During the Spanish civil war of the 1930s it was much harder to get sherry oak casks. Fortunately Bourbon barrels are also made from oak. As a further stroke of luck, after prohibition in 1935, the powerful cooper unions made it a federal law that bourbon casks can only be used once. The Scottish whisky industry jumped at the chance to buy cheaper casks. Today around 90% of all whisky is matured in American bourbon casks.
Bourbon barrels are charred – the inside of the cask is set on fire for a short period of time, which creates a black charred layer. Different levels of ‘charring’ will change the spectrum of flavours as vanillin, lactones, “smokiness”, spice notes and tannins are imparted into the whisky. Below the charred layer, heat on the wood unlocks natural sugars in the wood that will be released into the whisky over time as caramel flavours. The charred surface also helps filters the new spirit.
Sherry casks are toasted rather than charred. It is accepted that sherry casks impart more flavour into the whisky. Many whiskies are matured in a bourbon cask and then ‘finished’ in a sherry cask for the last few months or years.
A cask can only be used to mature whisky so many times before it loses its magic – at which point the distiller will consider moving the whisky to a more active barrel.
New spirit can have an unpleasant taste, with age this unwanted taste diminishes until after 5-8 years it is gone. With time more flavour (vanilla, toffee and oak) from the cask is added to the whisky. Different casks reach their peak at different times – the point when the character of the whisky and the flavour that the cask imparts are perfectly matched. Thankfully it is the job of the distiller to judge this timing. Each year the percentage of whisky 1-3% evaporates is called “the Angels Share”. Thanks to the angels this makes older whisky progressively more expensive.
Some of the best whiskies have no age statement, but allow distillers to best manage stock and quality levels.

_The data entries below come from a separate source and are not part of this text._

(** *** The interval *)

(** When start is not pressed again while a permission request is pending,
    the interval is cancelled by stop at the Recording to Finished
    transition and no interval is live in any state other than Recording;
    [clearRecording] itself cancels nothing. *)
Lemma orderly_interval_cancelled (r : Recorder) :
  orderly r ->
  (status r = RECORDING ->
     status (press Stop r) = FINISHED /\ intervals (press Stop r) = ∅) /\
  (status r <> RECORDING -> intervals r = ∅) /\
  (forall e, (e = Press Start -> pending r = 0) ->
     status (step e r) <> RECORDING -> intervals (step e r) = ∅) /\
  intervals (clearRecording r) = intervals r.
Proof.
  intros Hr.
  assert (Hnot : forall r', orderly r' -> status r' <> RECORDING ->
                            intervals r' = ∅).
  { intros r' Hr' Hst. apply orderly_timer_inv in Hr' as (_ & _ & Hinv).
    by destruct (status r'). }
  split_and!; [| by apply Hnot | | reflexivity].
  - intros Hst.
    assert (Hfin : status (press Stop r) = FINISHED).
    { destruct (orderly_timer_inv r Hr) as (_ & _ & Hinv).
      rewrite Hst in Hinv. destruct Hinv as (h & _ & _ & Hmr).
      unfold press. rewrite Hst. cbn. unfold stopRecording.
      destruct (mediaRecorder r); [|done]. by rewrite Hst, decide_True. }
    split; [done|].
    apply (Hnot (step (Press Stop) r)); [by constructor|].
    cbn. by rewrite Hfin.
  - intros e Hord. apply Hnot. by constructor.
Qed.

(** C6 (defect in the code): an interval survives the transition out of
    Recording.  [startRecording] overwrites [timerIntervalRef] without
    clearing the interval it held: after two presses on start made before
    the first permission request is answered, both granted, stop cancels
    the second interval only.  The first is still live in Finished, still
    counts, and survives the discard and the cleanup run at unmount. *)
Theorem C6_overlapping_starts_leak_interval :
  let r := run overlappingStarts initial in
  reachable r /\
  status r = FINISHED /\ timerInterval r = Some 2 /\ intervals r = {[1]} /\
  timer (tick 1 r) = S (timer r) /\
  status (press Reset r) = IDLE /\ intervals (press Reset r) = {[1]} /\
  Capture.unmountCleanup r = {[1]}.
Proof.
  split; [apply reachable_run|].
  split_and!; vm_compute; reflexivity.
Qed.

(** *** The elapsed-seconds counter *)

(** C8: the elapsed-seconds counter is 0 when a start succeeds, each tick
    of a live interval while recording adds exactly 1 and keeps the
    recorder in Recording, and the counter is 0 right after any reset.
    While recording, the interval held in the ref is live. *)
Theorem C8_elapsed_seconds (r : Recorder) :
  (timer (startGranted r) = 0 /\ status (startGranted r) = RECORDING /\
   status (startRecording true r) = RECORDING /\
   timer (startRecording true r) = 0) /\
  (forall h, status r = RECORDING -> h ∈ intervals r ->
      timer (tick h r) = S (timer r) /\ status (tick h r) = RECORDING) /\
  (timer (clearRecording r) = 0 /\
   (status r = FINISHED -> timer (press Reset r) = 0)) /\
  (reachable r -> status r = RECORDING ->
     exists h, timerInterval r = Some h /\ h ∈ intervals r).
Proof.
  split_and!; try reflexivity.
  - intros h Hst Hlive. unfold tick. by rewrite decide_True.
  - intros Hst. unfold press. by rewrite Hst.
  - intros Hr Hst. apply reachable_ref_inv in Hr as [_ Hinv].
    destruct (Hinv Hst) as (_ & h & Href & Hlive). by exists (S h).
Qed.
(** * A recursive-descent calculator: tokenizer and evaluator

    Shallow embedding of [src/src/tokenizer.py], [src/src/calculator.py]
    and the loop of [src/src/main.py], followed by the properties of the
    specification that were checked against it and by further properties
    of the code.

    Conventions of the embedding.
    - A Python [str] is a [string]; its characters are the code points
      below 256, so the character predicates of the Python runtime
      ([str.isdigit], [str.strip]) are given on that range.
    - A Python [int] is a [Z]; a Python [float] is a binary64 number
      (Rocq's primitive [float]); [complex] is a pair of floats.
    - A raised exception is a value of type [exn]; a method that can
      raise returns [exn + A] or runs in the monad [M] of the evaluator,
      which threads the calculator object.
    - Memory and recursion limits of the interpreter are not modelled. *)

From Stdlib Require Import ZArith Floats Ascii String List Lia Bool.
From stdpp Require Import gmap strings list.

Local Open Scope char_scope.

(** ** Python strings *)

Module PyStr.

Definition code (c : ascii) : N := N_of_ascii c.

Definition in_range (lo hi c : ascii) : bool :=
  ((code lo <=? code c) && (code c <=? code hi))%N.

Definition is_ascii_digit (c : ascii) : bool := in_range "0" "9" c.

(** Characters [c] with [c.isdigit()]: the decimal digits and the
    superscripts U+00B2, U+00B3 and U+00B9. *)
Definition is_digit_char (c : ascii) : bool :=
  is_ascii_digit c || (code c =? 178)%N || (code c =? 179)%N || (code c =? 185)%N.

(** Characters removed by [str.strip()]. *)
Definition is_whitespace (c : ascii) : bool :=
  in_range "009" "013" c || in_range "028" "032" c
  || (code c =? 133)%N || (code c =? 160)%N.

Fixpoint lstrip (s : list ascii) : list ascii :=
  match s with
  | c :: s' => if is_whitespace c then lstrip s' else s
  | [] => []
  end.

Definition rstrip (s : list ascii) : list ascii := rev (lstrip (rev s)).

Definition strip (s : list ascii) : list ascii := rstrip (lstrip s).

(** [s.replace(c, '')] for a one-character [c]. *)
Definition remove (c : ascii) (s : list ascii) : list ascii :=
  List.filter (fun x => negb (Ascii.eqb x c)) s.

(** [c in s] for a one-character [c]. *)
Definition contains (c : ascii) (s : list ascii) : bool :=
  existsb (Ascii.eqb c) s.

(** [s.isdigit()]: every character is a digit and there is at least one. *)
Definition isdigit (s : list ascii) : bool :=
  match s with
  | [] => false
  | _ => forallb is_digit_char s
  end.

Definition chars (s : string) : list ascii := list_ascii_of_string s.
Definition text (s : list ascii) : string := string_of_list_ascii s.

End PyStr.

(** ** Regular expressions

    The fragment of Python's [re] that the two patterns of the program
    use: characters, character classes, sequence, ordered alternation and the
    greedy quantifiers, matched by backtracking. *)

Module Re.
Import PyStr.

Inductive regex : Type :=
| Eps
| Chr (c : ascii)
| Class (ranges : list (ascii * ascii))
| Seq (r1 r2 : regex)
| Alt (r1 r2 : regex)
| Star (r : regex).

Definition Plus (r : regex) : regex := Seq r (Star r).
Definition Opt (r : regex) : regex := Alt r Eps.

When it comes to enjoying flavours – our mouth gets the credit, while our nose does all the work. When it comes to flavour our tongues are crude receptors while the real action, complexity and pleasure comes from the back of nasal cavaities. Aroma – remember take a good sniff of your whisky. A tulip shaped glass will work best to capture the aroma.
Check out the legs – tilt the glass so that whisky swills on the sides of the glass. When you tilt the glass back the whisky streaks are called the “legs”. The slower the legs run back – the older the whisky.
Colour – a golden-hued was likely matured in sherry oak while a paler whisky may have been matured in a bourbon cask – but it is not always the case.
Taste – Sip from the glass, letting the single malt rest on your tongue. Savour it in your mouth to get the maximum flavour and benefit. Different parts of your tongue and mouth respond to different flavours so swash the whisky around to gain maximum effect.
The Finnish – The finish is the after taste that comes once you have swallowed the whisky. Some people say that the complexity of the finish in whisky is what differentiates it from all other spirits. Once you get passed the alcoholic burn, then numerous flavours can reveal themselves, some of which can be extremely subtle.
Water – adding a little water is recommended to unlock some of the flavours – and to dilute stronger whiskies to reduce the alcoholic burn. Only add a very little at a time.
Enjoy your whisky and raise a glass to the American coopers in the bourbon industry – their barrels have helped build the Scottish whisky.